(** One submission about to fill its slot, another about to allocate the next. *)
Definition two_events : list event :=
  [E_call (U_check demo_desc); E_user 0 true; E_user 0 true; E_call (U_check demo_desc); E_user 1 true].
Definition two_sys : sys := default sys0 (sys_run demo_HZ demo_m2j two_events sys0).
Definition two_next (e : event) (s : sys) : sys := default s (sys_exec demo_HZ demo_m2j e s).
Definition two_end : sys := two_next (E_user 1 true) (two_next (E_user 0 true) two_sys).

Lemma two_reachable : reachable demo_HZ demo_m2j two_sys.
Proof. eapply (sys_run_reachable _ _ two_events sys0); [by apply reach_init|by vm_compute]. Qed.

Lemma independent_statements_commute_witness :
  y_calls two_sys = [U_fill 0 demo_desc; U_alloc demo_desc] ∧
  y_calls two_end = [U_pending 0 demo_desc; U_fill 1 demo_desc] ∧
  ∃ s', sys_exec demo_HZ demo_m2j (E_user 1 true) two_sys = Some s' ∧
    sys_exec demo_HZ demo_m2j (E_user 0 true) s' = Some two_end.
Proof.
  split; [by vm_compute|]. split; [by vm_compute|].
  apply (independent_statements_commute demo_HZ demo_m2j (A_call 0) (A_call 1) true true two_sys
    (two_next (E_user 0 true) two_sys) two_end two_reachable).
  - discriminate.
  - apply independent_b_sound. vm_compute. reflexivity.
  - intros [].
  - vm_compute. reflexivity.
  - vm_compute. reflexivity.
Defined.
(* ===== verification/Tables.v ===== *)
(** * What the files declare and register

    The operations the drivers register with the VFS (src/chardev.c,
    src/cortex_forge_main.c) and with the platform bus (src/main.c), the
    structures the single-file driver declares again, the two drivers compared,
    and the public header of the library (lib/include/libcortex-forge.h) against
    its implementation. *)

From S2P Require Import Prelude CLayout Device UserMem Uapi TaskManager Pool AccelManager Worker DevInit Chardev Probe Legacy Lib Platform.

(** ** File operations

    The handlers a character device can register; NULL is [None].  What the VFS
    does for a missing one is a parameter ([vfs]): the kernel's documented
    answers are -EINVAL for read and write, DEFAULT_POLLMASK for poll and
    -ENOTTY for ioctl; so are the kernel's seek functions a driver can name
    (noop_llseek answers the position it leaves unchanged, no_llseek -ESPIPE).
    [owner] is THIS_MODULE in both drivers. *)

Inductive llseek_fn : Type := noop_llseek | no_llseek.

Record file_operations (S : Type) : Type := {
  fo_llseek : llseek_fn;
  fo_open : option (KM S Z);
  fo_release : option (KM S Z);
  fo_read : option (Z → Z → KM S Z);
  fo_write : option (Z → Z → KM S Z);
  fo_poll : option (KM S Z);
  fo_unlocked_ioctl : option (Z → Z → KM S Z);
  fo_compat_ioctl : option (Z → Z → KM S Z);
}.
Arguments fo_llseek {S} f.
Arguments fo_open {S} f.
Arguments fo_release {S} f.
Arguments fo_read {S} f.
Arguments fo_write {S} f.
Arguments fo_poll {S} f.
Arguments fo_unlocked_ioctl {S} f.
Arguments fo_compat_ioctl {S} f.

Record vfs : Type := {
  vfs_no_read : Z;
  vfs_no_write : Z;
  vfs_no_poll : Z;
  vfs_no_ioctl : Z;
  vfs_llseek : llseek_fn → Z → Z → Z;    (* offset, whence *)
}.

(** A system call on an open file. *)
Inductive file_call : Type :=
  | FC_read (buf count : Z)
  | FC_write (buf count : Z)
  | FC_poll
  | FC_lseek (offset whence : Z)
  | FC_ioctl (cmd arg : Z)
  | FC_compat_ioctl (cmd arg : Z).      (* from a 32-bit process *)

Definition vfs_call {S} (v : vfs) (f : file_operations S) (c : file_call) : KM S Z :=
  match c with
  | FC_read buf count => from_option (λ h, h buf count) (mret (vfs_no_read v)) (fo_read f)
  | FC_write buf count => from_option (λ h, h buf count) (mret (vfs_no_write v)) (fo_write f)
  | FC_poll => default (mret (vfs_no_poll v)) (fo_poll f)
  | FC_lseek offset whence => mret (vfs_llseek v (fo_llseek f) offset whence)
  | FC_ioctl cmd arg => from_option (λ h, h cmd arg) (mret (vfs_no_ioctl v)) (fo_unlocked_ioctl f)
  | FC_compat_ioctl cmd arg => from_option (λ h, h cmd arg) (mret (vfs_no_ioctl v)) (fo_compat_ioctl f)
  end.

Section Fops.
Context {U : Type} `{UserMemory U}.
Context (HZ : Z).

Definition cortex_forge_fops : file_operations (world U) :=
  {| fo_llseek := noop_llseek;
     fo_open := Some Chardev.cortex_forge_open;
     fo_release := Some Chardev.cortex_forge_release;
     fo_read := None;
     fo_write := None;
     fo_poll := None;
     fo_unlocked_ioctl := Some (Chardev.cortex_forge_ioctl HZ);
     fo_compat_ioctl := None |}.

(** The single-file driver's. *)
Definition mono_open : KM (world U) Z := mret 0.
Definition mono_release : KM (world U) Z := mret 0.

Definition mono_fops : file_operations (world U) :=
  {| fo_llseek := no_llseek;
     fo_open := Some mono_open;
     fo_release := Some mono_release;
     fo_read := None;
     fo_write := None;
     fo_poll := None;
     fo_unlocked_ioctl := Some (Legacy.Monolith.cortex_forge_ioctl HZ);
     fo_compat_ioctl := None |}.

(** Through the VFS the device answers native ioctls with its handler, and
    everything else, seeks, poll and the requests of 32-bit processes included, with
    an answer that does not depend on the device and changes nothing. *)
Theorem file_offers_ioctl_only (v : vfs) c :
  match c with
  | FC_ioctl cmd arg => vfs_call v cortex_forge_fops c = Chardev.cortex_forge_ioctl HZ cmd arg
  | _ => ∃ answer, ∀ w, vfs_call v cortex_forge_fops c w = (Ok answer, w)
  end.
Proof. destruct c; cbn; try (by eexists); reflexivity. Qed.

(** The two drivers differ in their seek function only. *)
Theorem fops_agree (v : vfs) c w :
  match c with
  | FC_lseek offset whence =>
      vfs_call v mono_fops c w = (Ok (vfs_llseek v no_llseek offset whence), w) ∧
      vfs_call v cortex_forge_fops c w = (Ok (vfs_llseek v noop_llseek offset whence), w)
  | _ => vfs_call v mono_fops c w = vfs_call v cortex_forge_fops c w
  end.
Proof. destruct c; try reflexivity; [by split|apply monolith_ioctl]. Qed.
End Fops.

_Task brief_: Which of the lines in the data contain the string "drivers"? Return each one.

_Answer box_:
    The operations the drivers register with the VFS (src/chardev.c,
    structures the single-file driver declares again, the two drivers compared,
    [owner] is THIS_MODULE in both drivers. *)
(** The two drivers differ in their seek function only. *)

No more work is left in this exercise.